> **Aim of the exercise**:
Write out exactly the lines from the line that contains "Definition negate (x" through the final line of the listing below, and no others.
════
(** * edge-next-starter: environment validation and authentication wiring

    A shallow embedding of [src/lib/config/env.ts] and
    [src/lib/auth/config.ts], and the properties of the two components
    (Environment Validator, Authentication Configurator).

    Conventions of the embedding.
    - [process.env] is a finite map from variable names to strings; a
      variable that is not set reads as [undefined], i.e. [None].
    - JavaScript strings are modelled as byte strings (UTF-8).
    - A JavaScript number is a binary64 value; a finite one is kept as the
      rational it denotes (negative zero is identified with zero).
    - The zod schema combinators used by [env.ts] are modelled by their
      parsing behaviour (zod 4, where [superRefine] keeps the object type
      that [merge] needs): a payload carries the parsed value and the
      issues raised so far, and an issue either lets the later checks run
      or aborts them.
    - The persistence client and the password verifier are collaborators:
      [authorize] is a program over their calls, run against any pair of
      them.
    - The URL parser behind [z.string().url()] is a parameter [isURL]. *)

From Stdlib Require Import ZArith QArith String Ascii List Bool Lia.
From Stdlib Require Import DecimalString.
From stdpp Require Import base option list strings gmap.

Import ListNotations.
#[local] Open Scope string_scope.
#[local] Open Scope list_scope.

(* ===================================================================== *)
(** * JavaScript numbers and the [Number(string)] coercion *)
(* ===================================================================== *)

Module JsNumber.

(** A JavaScript number: NaN, an infinity, or a finite binary64 value
    (kept as a reduced rational). *)
Inductive number : Type :=
| NaN
| Infinity (negative : bool)
| Finite (q : Q).

(** [a <= b] on finite values. *)
Definition leb (a b : Q) : bool := Qle_bool a b.

(** An integer literal of the source, as a number value. *)
Definition lit (z : Z) : Q := inject_Z z.

(** ** Rounding an exact rational to binary64 (round to nearest, ties to
    even), with gradual underflow and overflow to infinity. *)

(** [pow2_le n d e] decides [2^e <= n/d]. *)
Definition pow2_le (n d : positive) (e : Z) : bool :=
  if (0 <=? e)%Z then (Z.pos d * 2 ^ e <=? Z.pos n)%Z
  else (Z.pos d <=? Z.pos n * 2 ^ (- e))%Z.

(** [ilog2 n d] is the floor of the binary logarithm of [n/d]. *)
Definition ilog2 (n d : positive) : Z :=
  let e0 := (Z.log2 (Z.pos n) - Z.log2 (Z.pos d))%Z in
  if pow2_le n d e0 then e0 else (e0 - 1)%Z.

(** Nearest integer to [N/D] ([D > 0]), ties to the even one. *)
Definition round_half_even (N D : Z) : Z :=
  let (k, r) := Z.div_eucl N D in
  match (2 * r ?= D)%Z with
  | Lt => k
  | Gt => (k + 1)%Z
  | Eq => if Z.even k then k else (k + 1)%Z
  end.

Definition round_pos (n d : positive) : number :=
  let e := ilog2 n d in
  if (1024 <=? e)%Z then Infinity false
  else
    (* exponent of the last place: 53 significant bits, or the
       subnormal quantum 2^-1074 *)
    let qe := Z.max (e - 52) (-1074) in
    let m :=
      if (qe <? 0)%Z then round_half_even (Z.pos n * 2 ^ (- qe)) (Z.pos d)
      else round_half_even (Z.pos n) (Z.pos d * 2 ^ qe) in
    if ((qe =? 971)%Z && (m =? 2 ^ 53)%Z)%bool then Infinity false
    else if (qe <? 0)%Z then Finite (Qred (m # Z.to_pos (2 ^ (- qe))))
    else Finite (inject_Z (m * 2 ^ qe)).

Definition negate (x : number) : number :=
  match x with
  | NaN => NaN
  | Infinity s => Infinity (negb s)
  | Finite q => Finite (Qred (- q))
  end.

(** The binary64 value nearest to the exact rational [num / den]. *)
Definition round_binary64 (num : Z) (den : positive) : number :=
  match num with
  | Z0 => Finite (inject_Z 0)
  | Zpos n => round_pos n den
  | Zneg n => negate (round_pos n den)
  end.

(** ** StringToNumber (ECMAScript 7.1.4.1.1) *)

(** The white space and line terminator code points that are trimmed,
    in UTF-8: TAB, LF, VT, FF, CR, SP, U+00A0, U+1680, U+2000..U+200A,
    U+2028, U+2029, U+202F, U+205F, U+3000, U+FEFF. *)
Definition bytes (l : list nat) : list ascii := map ascii_of_nat l.

Definition StrWhiteSpaceChars : list (list ascii) :=
  map bytes
    ([[9]; [10]; [11]; [12]; [13]; [32]; [194; 160]; [225; 154; 128]] ++
     map (fun k => [226; 128; 128 + k]) (seq 0 11) ++
     [[226; 128; 168]; [226; 128; 169]; [226; 128; 175];
      [226; 129; 159]; [227; 128; 128]; [239; 187; 191]])%nat.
════
> **Completed task**:
Definition negate (x : number) : number :=
  match x with
  | NaN => NaN
  | Infinity s => Infinity (negb s)
  | Finite q => Finite (Qred (- q))
  end.

(** The binary64 value nearest to the exact rational [num / den]. *)
Definition round_binary64 (num : Z) (den : positive) : number :=
  match num with
  | Z0 => Finite (inject_Z 0)
  | Zpos n => round_pos n den
  | Zneg n => negate (round_pos n den)
  end.

(** ** StringToNumber (ECMAScript 7.1.4.1.1) *)

(** The white space and line terminator code points that are trimmed,
    in UTF-8: TAB, LF, VT, FF, CR, SP, U+00A0, U+1680, U+2000..U+200A,
    U+2028, U+2029, U+202F, U+205F, U+3000, U+FEFF. *)
Definition bytes (l : list nat) : list ascii := map ascii_of_nat l.

Definition StrWhiteSpaceChars : list (list ascii) :=
  map bytes
    ([[9]; [10]; [11]; [12]; [13]; [32]; [194; 160]; [225; 154; 128]] ++
     map (fun k => [226; 128; 128 + k]) (seq 0 11) ++
     [[226; 128; 168]; [226; 128; 169]; [226; 128; 175];
      [226; 129; 159]; [227; 128; 128]; [239; 187; 191]])%nat.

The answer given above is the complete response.